Friday, February 13, 2009
Ok it can stop raining any time now. How I woke up without hangover and feeling surprisingly well remains a mystery. Troy was shocked as he thought for sure we would be heading for a rough morning. Instead I got up around 7 a.m. and did some laundry. I proceeded to walk over to the laundry room in the rain with the small suitcase filled with clothes. Upon arrival at the laundry room I encountered a little mouse. Not all that surprising being that the accommodations were situated next to a vineyard. Rather than keep company with the mouse, I decided to walk back and forth in the rain instead of staying in the laundry room.
After breakfast at MVH, we picked up the tickets for tomorrow’s wine festival then headed out to Havelock for a green-shell mussel cruise. We found “green-shell” and odd name, and the captain of the vessel made mention that “green-lipped” was no longer in fashion and “green-shell” was now the politically correct terminology. Whatever. The scenery was beautiful and although it was not warm and quite overcast, the rain had stopped before the cruise, which made the trip quite fine indeed. After touring the sound and passing through the mussel farms, the captain stopped the vessel in an area directly inside one of the farms. The cook proceeded to bring out bowl after bowl of wonderfully prepared, green-lipped mussels. We devoured a number of mussels and quaffed a glass or two of fine Marlborough Sauvignon Blanc.
During this time the captain further discussed the farming techniques – simply amazing and this is the only place in the world you can get these little guys so fresh. The mussels were excellent! They were fresh from harvest this very morning and were prepared with only in a little Sauvignon Blanc in the kettle. Rita and I became suspect when the bowls were first delivered; the mussels were really quite large. They were very large, but oh so good.

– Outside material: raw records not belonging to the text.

(** ** Record update *)

Class Setter {R T : Type} (proj : R -> T) := setter : T -> R -> R.
Arguments setter {R T} proj {_} v r /.
Notation "r <| f := v |>" := (setter f v r)
  (at level 1, f at next level, v at level 200, left associativity) : c_scope.

(** ** Constants *)

Definition ZF_CREDENTIAL_ID_LEN : Z := 32.
Definition ZF_DESCRIPTOR_ID_DIGEST_LEN : Z := 32.
Definition ZF_MAX_DESCRIPTOR_ID_LEN : Z := 1023.
Definition ZF_PRIVATE_KEY_LEN : Z := 32.
Definition ZF_PUBLIC_KEY_LEN : Z := 32.
Definition ZF_WRAP_IV_LEN : Z := 16.
Definition ZF_CLIENT_DATA_HASH_LEN : Z := 32.
Definition ZF_HMAC_SECRET_LEN : Z := 32.
Definition ZF_HMAC_SECRET_SALT_MAX_LEN : Z := 64.
Definition ZF_PIN_PROTOCOL2_IV_LEN : Z := 16.
Definition ZF_HMAC_SECRET_ENC_MAX_LEN : Z := ZF_HMAC_SECRET_SALT_MAX_LEN + ZF_PIN_PROTOCOL2_IV_LEN.
Definition ZF_HMAC_SECRET_AUTH_MAX_LEN : Z := 32.
Definition ZF_HMAC_SECRET_OUTPUT_MAX_LEN : Z := 64 + ZF_PIN_PROTOCOL2_IV_LEN.
Definition ZF_MAX_CREDENTIALS : Z := 32.
Definition ZF_MAX_RP_ID_LEN : Z := 256.
Definition ZF_MAX_USER_ID_LEN : Z := 64.
Definition ZF_MAX_USER_NAME_LEN : Z := 65.
Definition ZF_MAX_DISPLAY_NAME_LEN : Z := 65.
Definition ZF_PIN_AUTH_LEN : Z := 16.
Definition ZF_PIN_AUTH_MAX_LEN : Z := 32.
Definition ZF_PIN_PROTOCOL_V1 : Z := 1.
Definition ZF_PIN_PROTOCOL_V2 : Z := 2.
Definition ZF_PIN_HASH_LEN : Z := 16.
Definition ZF_PIN_TOKEN_LEN : Z := 32.
Definition ZF_PIN_ENCRYPTED_HASH_MAX_LEN : Z := ZF_PIN_HASH_LEN + ZF_PIN_PROTOCOL2_IV_LEN.
Definition ZF_PIN_ENCRYPTED_TOKEN_MAX_LEN : Z := ZF_PIN_TOKEN_LEN + ZF_PIN_PROTOCOL2_IV_LEN.
Definition ZF_PIN_NEW_PIN_BLOCK_MAX_LEN : Z := 64.
Definition ZF_PIN_ENCRYPTED_NEW_PIN_MAX_LEN : Z := ZF_PIN_NEW_PIN_BLOCK_MAX_LEN + ZF_PIN_PROTOCOL2_IV_LEN.
Definition ZF_PIN_RETRIES_MAX : Z := 8.
Definition ZF_MIN_PIN_LENGTH : Z := 4.
Definition ZF_PIN_TOKEN_TIMEOUT_MS : Z := 30000.
Definition ZF_PIN_PERMISSION_MC : Z := 0x01.
Definition ZF_PIN_PERMISSION_GA : Z := 0x02.
Definition ZF_PIN_PERMISSION_CM : Z := 0x04.
Definition ZF_PIN_PERMISSION_BE : Z := 0x08.
Definition ZF_PIN_PERMISSION_LBW : Z := 0x10.
Definition ZF_PIN_PERMISSION_ACFG : Z := 0x20.
Definition ZF_CRED_PROTECT_UV_OPTIONAL : Z := 0x01.
Definition ZF_CRED_PROTECT_UV_OPTIONAL_WITH_CRED_ID : Z := 0x02.
Definition ZF_CRED_PROTECT_UV_REQUIRED : Z := 0x03.

(** CTAP status bytes. *)

Definition ZF_CTAP_SUCCESS : Z := 0x00.
Definition ZF_CTAP_ERR_INVALID_COMMAND : Z := 0x01.
Definition ZF_CTAP_ERR_INVALID_PARAMETER : Z := 0x02.
Definition ZF_CTAP_ERR_INVALID_LENGTH : Z := 0x03.
Definition ZF_CTAP_ERR_INVALID_CHANNEL : Z := 0x0B.
Definition ZF_CTAP_ERR_CBOR_UNEXPECTED_TYPE : Z := 0x11.
Definition ZF_CTAP_ERR_INVALID_CBOR : Z := 0x12.
Definition ZF_CTAP_ERR_MISSING_PARAMETER : Z := 0x14.
Definition ZF_CTAP_ERR_CREDENTIAL_EXCLUDED : Z := 0x19.
Definition ZF_CTAP_ERR_UNSUPPORTED_ALGORITHM : Z := 0x26.
Definition ZF_CTAP_ERR_OPERATION_DENIED : Z := 0x27.
Definition ZF_CTAP_ERR_KEY_STORE_FULL : Z := 0x28.
Definition ZF_CTAP_ERR_UNSUPPORTED_OPTION : Z := 0x2B.
Definition ZF_CTAP_ERR_INVALID_OPTION : Z := 0x2C.
Definition ZF_CTAP_ERR_KEEPALIVE_CANCEL : Z := 0x2D.
Definition ZF_CTAP_ERR_NO_CREDENTIALS : Z := 0x2E.
Definition ZF_CTAP_ERR_USER_ACTION_TIMEOUT : Z := 0x2F.
Definition ZF_CTAP_ERR_NOT_ALLOWED : Z := 0x30.
Definition ZF_CTAP_ERR_PIN_INVALID : Z := 0x31.
Definition ZF_CTAP_ERR_PIN_BLOCKED : Z := 0x32.
Definition ZF_CTAP_ERR_PIN_AUTH_INVALID : Z := 0x33.
Definition ZF_CTAP_ERR_PIN_AUTH_BLOCKED : Z := 0x34.
Definition ZF_CTAP_ERR_PIN_NOT_SET : Z := 0x35.
Definition ZF_CTAP_ERR_PIN_REQUIRED : Z := 0x36.
Definition ZF_CTAP_ERR_PIN_POLICY_VIOLATION : Z := 0x37.
Definition ZF_CTAP_ERR_PIN_TOKEN_EXPIRED : Z := 0x38.
Definition ZF_CTAP_ERR_INVALID_SUBCOMMAND : Z := 0x3E.
Definition ZF_CTAP_ERR_UNAUTHORIZED_PERMISSION : Z := 0x40.
Definition ZF_CTAP_ERR_OTHER : Z := 0x7F.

During the cruise we made the decision to stay in the area and head up to Nelson for dinner. This turned out to be quite a drive. It was not more than 80km but the ride went through some winding mountain passes. We arrived at Nelson and headed to City Centre where we staked out a parking spot. From reading the guidebook, we had our sights set on a particular restaurant. Once we finally reached the address, we stood in front of a closed up shop – out of business. We proceeded to walk the streets of Nelson scoping out various eateries. As we walked along Trafalgar Street, we passed Bardelicious. It was not open yet, but after scoping a few more places, we decided to take a look at the Nelson Cathedral atop Trafalgar and return when the restaurant opened. We did return a few minutes past opening, which turned out to be quite fortunate as it was a Friday, and clearly reservations were necessary about 30 minutes after opening. The place was cool, but we found that it was quite difficult to eat another batch of mussels that weren’t quite as fresh as the ones we had earlier on the boat. Nelson was a cute town, but the car proved no match for the winding roads it took to get there. This sealed the fate of returning this way later in the trip and visiting Abel Tasman National Park – maybe in another lifetime brother.